Setelah lebih dari sepuluh tahun melanglang buana mengarungi angkasa akhirnya Rosetta pun tiba di lingkungan komet Churyumov-Gerasimenko, benda langit yang menjadi tujuan utamanya, pada 6 Agustus 2014 lalu. Inilah kulminasi bagi wahana antariksa penyelidik komet yang diorbitkan badan antariksa (gabungan negara-negara) Eropa atau European Space Agency (ESA) pada 2 Maret 2004 silam menggunakan roket jumbo Ariane 5G dari landasan peluncuran Kourou (Guyana Perancis). Rosetta memang bukan misi antariksa takberawak pertama yang ditujukan ke komet.
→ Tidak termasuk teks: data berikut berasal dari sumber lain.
(** * Recurring-event resolver of the calendar service

    A shallow embedding of [src/services/calendarService.js]
    ([extractTimezone], [parseIcsDate], [processEvent], [parseIcsContent])
    and of the projector [generateNext5FromEvents] of the pricing route,
    followed by the properties of the specification that concern them.
    The downloads and the cache of the service, the selection and display
    code of the timeline route, [formatDateForApi] and
    [fetchPackagesByPublication] of [apiService.js] and the publications
    service are embedded as well, with properties read off the code.

    Conventions of the embedding:
    - a JavaScript string is a [string] of 8-bit characters;
    - a JavaScript number holding an integer is a [Z]; where the code can
      see [NaN] the number is an [option Z] whose [None] is [NaN];
    - an object property that may be [undefined] is an [option];
    - an exception is the [Throw] case of [Completion];
    - Luxon's zone database is a parameter ([Luxon]): every zone has a
      constant UTC offset, so daylight-saving transitions are outside the
      model. *)

From Stdlib Require Import ZArith List String Ascii Bool Lia.
From Stdlib Require Import Numbers.DecimalString.
Import ListNotations.

Open Scope string_scope.
Open Scope Z_scope.

(** ** JavaScript string primitives *)

Module JS.

Definition LF : ascii := "010"%char.
Definition CR : ascii := "013"%char.

(** [s.startsWith(p)] *)
Definition startsWith (p s : string) : bool := String.prefix p s.

(** [s.substring(a, b)] for [a <= b]. *)
Definition substring (a b : nat) (s : string) : string :=
  String.substring a (b - a) s.

(** [s.substring(a)] *)
Fixpoint drop (n : nat) (s : string) : string :=
  match n, s with
  | O, _ => s
  | S n', EmptyString => EmptyString
  | S n', String _ s' => drop n' s'
  end.

(** [s.indexOf(p)]: position of the leftmost occurrence. *)
Fixpoint indexOf (p s : string) : option nat :=
  if startsWith p s then Some O
  else match s with
       | EmptyString => None
       | String _ s' => option_map S (indexOf p s')
       end.

(** [s.includes(p)] *)
Definition includes (p s : string) : bool :=
  match indexOf p s with Some _ => true | None => false end.

(** [s.endsWith(p)] *)
Fixpoint endsWith (p s : string) : bool :=
  String.eqb p s ||
  match s with
  | EmptyString => false
  | String _ s' => endsWith p s'
  end.

(** [s.split(sep)] for a non-empty separator. [skip] counts the characters
    of a separator that was just recognised and is still to be dropped,
    [acc] is the piece being collected. *)
Fixpoint splitAux (sep : string) (skip : nat) (acc : string) (s : string)
  : list string :=
  match s with
  | EmptyString => [acc]
  | String c s' =>
      match skip with
      | S k => splitAux sep k acc s'
      | O =>
          if startsWith sep s
          then acc :: splitAux sep (String.length sep - 1) EmptyString s'
          else splitAux sep O (acc ++ String c EmptyString) s'
      end
  end.

Definition split (sep s : string) : list string :=
  splitAux sep O EmptyString s.

(** [parts.join(sep)] *)
Fixpoint join (sep : string) (parts : list string) : string :=
  match parts with
  | [] => EmptyString
  | [p] => p
  | p :: rest => p ++ sep ++ join sep rest
  end.

(** [s.replace(p, r)] with a string pattern: the first occurrence only. *)
Definition replace (p r s : string) : string :=
  match indexOf p s with
  | Some i => String.substring 0 i s ++ r ++ drop (i + String.length p) s
  | None => s
  end.

(** [s.replace(/-/g, ' ')]-style replacement of every occurrence of one
    character. *)
Fixpoint replaceAllChar (c r : ascii) (s : string) : string :=
  match s with
  | EmptyString => EmptyString
  | String a s' =>
      String (if Ascii.eqb a c then r else a) (replaceAllChar c r s')
  end.

(** White space of [trim] and of [parseInt] among 8-bit characters. *)
Definition isWhiteSpace (c : ascii) : bool :=
  let n := nat_of_ascii c in
  ((9 <=? n) && (n <=? 13))%nat || (n =? 32)%nat || (n =? 160)%nat.

Fixpoint trimStart (s : string) : string :=
  match s with
  | String c s' => if isWhiteSpace c then trimStart s' else s
  | EmptyString => EmptyString
  end.

Fixpoint rev (s : string) : string :=
  match s with
  | EmptyString => EmptyString
  | String c s' => rev s' ++ String c EmptyString
  end.

(** [s.trim()] *)
Definition trim (s : string) : string := rev (trimStart (rev (trimStart s))).

(** [c.toUpperCase()] on one character. *)
Definition toUpperCase (c : ascii) : ascii :=
  let n := nat_of_ascii c in
  if ((97 <=? n) && (n <=? 122))%nat then ascii_of_nat (n - 32) else c.

(** [word.charAt(0).toUpperCase() + word.slice(1)] *)
Definition capitalize (word : string) : string :=
  match word with
  | EmptyString => EmptyString
  | String c rest => String (toUpperCase c) rest
  end.

(** The longest prefix of [s] made of characters that are not [stop], and
    what follows it. *)
Fixpoint span (stop : ascii -> bool) (s : string) : string * string :=
  match s with
  | EmptyString => (EmptyString, EmptyString)
  | String c s' =>
      if stop c then (EmptyString, s)
      else let (run, rest) := span stop s' in (String c run, rest)
  end.

(** [s.match(/TAG([^stop]+)/)] and, with [term = Some t],
    [s.match(/TAG([^t]+)t/)] where [stop] recognises exactly [t]: the first
    capture group of the leftmost match. The class is negated and greedy, so
    at a given position the group is the whole run of non-[stop] characters
    after the tag; when a terminator is required, a shorter run would be
    followed by a non-terminator and cannot match either. *)
Fixpoint matchTagRun (tag : string) (stop : ascii -> bool)
  (term : option ascii) (s : string) : option string :=
  let here :=
    if startsWith tag s then
      let (run, rest) := span stop (drop (String.length tag) s) in
      match run with
      | EmptyString => None
      | _ =>
          match term with
          | None => Some run
          | Some t =>
              match rest with
              | String c _ => if Ascii.eqb c t then Some run else None
              | EmptyString => None
              end
          end
      end
    else None in
  match here with
  | Some run => Some run
  | None =>
      match s with
      | EmptyString => None
      | String _ s' => matchTagRun tag stop term s'
      end
  end.

Definition isLineBreak (c : ascii) : bool := Ascii.eqb c CR || Ascii.eqb c LF.

(** Value of a digit in radix 10 or 16. *)
Definition digitValue (radix : Z) (c : ascii) : option Z :=
  let n := Z.of_nat (nat_of_ascii c) in
  let v :=
    if (48 <=? n) && (n <=? 57) then Some (n - 48)
    else if (97 <=? n) && (n <=? 122) then Some (n - 87)
    else if (65 <=? n) && (n <=? 90) then Some (n - 55)
    else None in
  match v with
  | Some d => if d <? radix then Some d else None
  | None => None
  end.

(** Reads the longest run of digits; [None] when there is none. *)
Fixpoint readDigits (radix : Z) (acc : option Z) (s : string) : option Z :=
  match s with
  | EmptyString => acc
  | String c s' =>
      match digitValue radix c with
      | Some d =>
          readDigits radix
            (Some (match acc with Some a => a * radix + d | None => d end)) s'
      | None => acc
      end
  end.

(** [parseInt(s)] without a radix argument: leading white space, a sign, an
    optional [0x] prefix selecting radix 16, then digits. [None] is [NaN]. *)
Definition parseInt (s : string) : option Z :=
  let s1 := trimStart s in
  let (neg, s2) :=
    match s1 with
    | String "-"%char r => (true, r)
    | String "+"%char r => (false, r)
    | _ => (false, s1)
    end in
  let (radix, s3) :=
    match s2 with
    | String "0"%char (String "x"%char r) => (16, r)
    | String "0"%char (String "X"%char r) => (16, r)
    | _ => (10, s2)
    end in
  match readDigits radix None s3 with
  | Some n => Some (if neg then - n else n)
  | None => None
  end.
Namun ia mengemban satu ambisi yang tak pernah terjadi dalam misi-misi antarika sejenis sebelumnya, yakni bagaimana mendarat secara lunak’ (soft-landing) di permukaan sebuah inti komet sehingga instrumen-instrumennya tetap dalam keadaan utuh, tak rusak dan mampu bekerja sebagaimana mestinya dalam mengeksplorasi lingkungan di sekitar titik pendaratan. Lingkungan yang asing namun ajaib bagi kita.
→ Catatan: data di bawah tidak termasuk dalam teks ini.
(** * LiteX: the Lattice Trellis toolchain back-end (litex/build/lattice/trellis.py)

    A shallow embedding of the constraint-file generator, the device
    resolver, the build-script assembler and the build driver, together with
    the properties of the toolchain specification that were checked against
    them.

    Python values are modelled as follows:
    - [str] is [string]; concatenation [+] is [+:+];
    - a [dict] with string keys is a [gmap string _];
    - a raised exception is the [Raise] branch of [result];
    - the process state touched by [build] (working directory, files
      written, the platform object, the commands run) is the record [world],
      threaded through the state-and-exception monad [M]. *)

From Stdlib Require Import Ascii String List ZArith PrimFloat SpecFloat FloatOps DecimalString.
From stdpp Require Import base option list strings gmap fin_maps.

#[local] Open Scope string_scope.
#[local] Open Scope list_scope.

(** ** Exceptions and results *)

Inductive exn : Type :=
| ValueError (msg : string)
| KeyError (key : string)
| IndexError
| TypeError
| OSError (msg : string)
| ZeroDivisionError
| NotModelled (what : string).

Inductive result (A : Type) : Type :=
| Ok (a : A)
| Raise (e : exn).
Arguments Ok {A} a.
Arguments Raise {A} e.

#[global] Instance result_ret : MRet result := fun _ a => Ok a.
#[global] Instance result_bind : MBind result := fun _ _ f r =>
  match r with
  | Ok a => f a
  | Raise e => Raise e
  end.
#[global] Instance result_fmap : FMap result := fun _ _ f r =>
  match r with
  | Ok a => Ok (f a)
  | Raise e => Raise e
  end.

Definition is_ok {A} (r : result A) : bool :=
  match r with Ok _ => true | Raise _ => false end.

(** [[f(x) for x in l]]: the elements are evaluated left to right and the
    first exception aborts the comprehension. *)
Fixpoint comprehension {A B} (f : A -> result B) (l : list A) : result (list B) :=
  match l with
  | [] => Ok []
  | x :: l' =>
      y ← f x;
      ys ← comprehension f l';
      mret (y :: ys)
  end.

(** ** Python string primitives *)

(** The double-quote character and the line feed. *)
Definition dquote : string := String (ascii_of_nat 34) EmptyString.
Definition nl : string := String (ascii_of_nat 10) EmptyString.

(** [needle in haystack] on strings. *)
Fixpoint str_in (needle haystack : string) : bool :=
  String.prefix needle haystack ||
  match haystack with
  | EmptyString => false
  | String _ rest => str_in needle rest
  end.

(** [s.split(sep)] for a one-character separator. *)
Fixpoint str_split (sep : ascii) (s : string) : list string :=
  match s with
  | EmptyString => [EmptyString]
  | String c rest =>
      if Ascii.eqb c sep then EmptyString :: str_split sep rest
      else match str_split sep rest with
           | [] => [String c EmptyString]
           | part :: parts => String c part :: parts
           end
  end.

(** [s.lower()], on the ASCII letters. *)
Definition ascii_lower (c : ascii) : ascii :=
  let n := nat_of_ascii c in
  if (65 <=? n)%nat && (n <=? 90)%nat then ascii_of_nat (n + 32) else c.

Fixpoint str_lower (s : string) : string :=
  match s with
  | EmptyString => EmptyString
  | String c rest => String (ascii_lower c) (str_lower rest)
  end.

(** [str(i)] for a non-negative integer. *)
Definition str_nat (i : nat) : string := NilZero.string_of_uint (Nat.to_uint i).

(** [sep.join(parts)]. *)
Fixpoint str_join (sep : string) (parts : list string) : string :=
  match parts with
  | [] => ""
  | [p] => p
  | p :: rest => p +:+ sep +:+ str_join sep rest
  end.

(** ** Device resolver *)

Definition nextpnr_ecp5_architectures : gmap string string :=
  list_to_map [
    ("lfe5u-25f", "25k");
    ("lfe5u-45f", "45k");
    ("lfe5u-85f", "85k");
    ("lfe5um-25f", "um-25k");
    ("lfe5um-45f", "um-45k");
    ("lfe5um-85f", "um-85k");
    ("lfe5um5g-25f", "um5g-25k");
    ("lfe5um5g-45f", "um5g-45k");
    ("lfe5um5g-85f", "um5g-85k")
  ].

Definition nextpnr_ecp5_package (package : string) : result string :=
  if str_in "285" package then Ok "CSFBGA285"
  else if str_in "381" package then Ok "CABGA381"
  else if str_in "554" package then Ok "CABGA554"
  else if str_in "756" package then Ok "CABGA756"
  else Raise (ValueError "Unknown package").

(** [d[key]] on a dictionary with string keys. *)
Definition dict_get {V} (d : gmap string V) (key : string) : result V :=
  match d !! key with
  | Some v => Ok v
  | None => Raise (KeyError key)
  end.

(** [(a, b, c) = parts]: unpacking into exactly three names. *)
Definition unpack3 (parts : list string) : result (string * string * string) :=
  match parts with
  | [a; b; c] => Ok (a, b, c)
  | _ =>
      if (length parts <? 3)%nat
      then Raise (ValueError ("not enough values to unpack (expected 3, got "
                              +:+ str_nat (length parts) +:+ ")"))
      else Raise (ValueError "too many values to unpack (expected 3)")
  end.

(** The device-resolution statements of [LatticeTrellisToolchain.build]
    (the block "transform platform.device to nextpnr's architecture"). *)
Definition resolve_device (device : string) : result (string * string) :=
  '(family, size, package) ← unpack3 (str_split "-" device);
  architecture ← dict_get nextpnr_ecp5_architectures (str_lower (family +:+ "-" +:+ size));
  package ← nextpnr_ecp5_package package;
  mret (architecture, package).

(** ** Constraint directives *)

(** Modelled from the spec: the classes [Pins], [IOStandard] and [Misc] come
    from litex.build.generic_platform, which is not among the sources at
    hand.  A directive is a [PinAssignment] holding an ordered sequence of
    identifiers, an [IOStandardAssignment] holding a name, or a
    [MiscAssignment] holding free text.  [_format_constraint] inspects the
    class of its argument dynamically, so an object of any other class can
    reach it as well: [OtherDirective] stands for such an object (its
    argument is the class name). *)
Inductive constraint : Type :=
| Pins (identifiers : list string)
| IOStandard (name : string)
| Misc (misc : string)
| OtherDirective (class_name : string).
Pada 6 Agustus 2014 itu Rosetta tinggal berjarak 100 km saja dari inti komet dan mulai bermanuver. Hingga seminggu kemudian Rosetta bakal tetap bertahan pada jarak tersebut dengan lintasan yang cukup aneh karena mirip segitiga sembari mulai bermanuver kembali menuju orbit lebih rendah. Manuver ini memungkinkan jarak Rosetta bakal tereduksi hingga tinggal 50 km saja. Jarak tersebut bakal dicapainya pada 24 Agustus 2014 dan bertahan selama seminggu kemudian, juga dalam lintasan mirip segitiga. Baru pada 3 September 2014 Rosetta bakal mulai melaksanaan pemetaan global terhadap permukaan inti komet Churyumov-Gerasimenko sembari kembali bermanuver dan mengubah arah hingga jaraknya tinggal 30 km.
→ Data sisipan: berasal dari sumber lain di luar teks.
(** * Extracting annuli from real data: the snippets of
      docs/tutorials/extractingdata.ipynb

    The notebook holds five fenced Python blocks.  They are embedded here
    statement by statement, over a small model of the NumPy operations they
    call, with the interpreter's name space threaded explicitly and Python
    exceptions as an error result.

    Numbers.  NumPy evaluates the snippets in IEEE binary64; the definitions
    are written over an interface [Float64], whose instance [binary64] is
    Rocq's primitive binary64, the arithmetic the code runs.  What is proved
    about numbers is proved at that instance, from the IEEE specification
    of the primitive operations. *)

From Stdlib Require Import Reals Lra Psatz.
From Stdlib Require Import ZArith List Bool QArith Lia Floats.
From stdpp Require Import gmap strings.
Import ListNotations.

Set Warnings "-inexact-float".
Local Open Scope Z_scope.

(** ** Python results *)

Inductive exn : Type :=
| NameError | KeyError | IndexError | ValueError | OverflowError | MemoryError.

Inductive result (A : Type) : Type :=
| Ok (a : A)
| Raise (e : exn).
Arguments Ok {A} a.
Arguments Raise {A} e.

Definition result_map {A B} (f : A -> B) (r : result A) : result B :=
  match r with
  | Ok a => Ok (f a)
  | Raise e => Raise e
  end.

(** ** The arithmetic of array elements *)

Class Float64 (F : Type) : Type := {
  of_int : Z -> F;            (* int64 -> float64 conversion, and literals *)
  fadd : F -> F -> F;
  fsub : F -> F -> F;
  fmul : F -> F -> F;
  fdiv : F -> F -> F;
  fle : F -> F -> bool;       (* x <= y *)
  fceil : F -> option Z;      (* ceiling; None for nan and the infinities *)
  ffinite : F -> bool         (* neither nan nor an infinity *)
}.

(** binary64, as NumPy computes. *)
Module B64.

Definition of_int (z : Z) : float :=
  SF2Prim (binary_normalize prec emax z 0 false).

Definition ceil (x : float) : option Z :=
  match Prim2SF x with
  | S754_zero _ => Some 0
  | S754_finite s m e =>
      let v := cond_Zopp s (Zpos m) in
      Some (if 0 <=? e then v * 2 ^ e else - ((- v) / 2 ^ (- e)))
  | S754_infinity _ | S754_nan => None
  end.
Pada tahap pemetaan global inilah orbit Rosetta disekeliling inti komet Churyumov-Gerasimenko mulai terlihat ‘normal’, yakni berbentuk ellips (lonjong). Profil orbit lonjong Rosetta ini demikian rupa sehingga memungkinkan Rosetta mencitra (memotret) segenap permukaan inti komet Churyumov-Gerasimenko, baik pada sisi yang bermandi cahaya Matahari (sisi siang) maupun yang tidak (sisi malam). Dan pada akhirnya Rosetta bakal kembali bermanuver untuk memasuki orbit sirkular (lingkaran) yang berjarak 10 km dari sang inti komet, mulai 10 Oktober 2014. Pada orbit tersebut, Rosetta praktis menjadi satelit buatan komet Churyumov-Gerasimenko dan di atas kertas bakal mengawalnya dengan kecepatan orbital hanya 0,15 meter/detik (0,52 km/jam) dan periode revolusi 5,02 hari. Kecepatan orbital tersebut lebih lambat kita kecepatan kita umat manusia saat berjalan kaki di permukaan Bumi.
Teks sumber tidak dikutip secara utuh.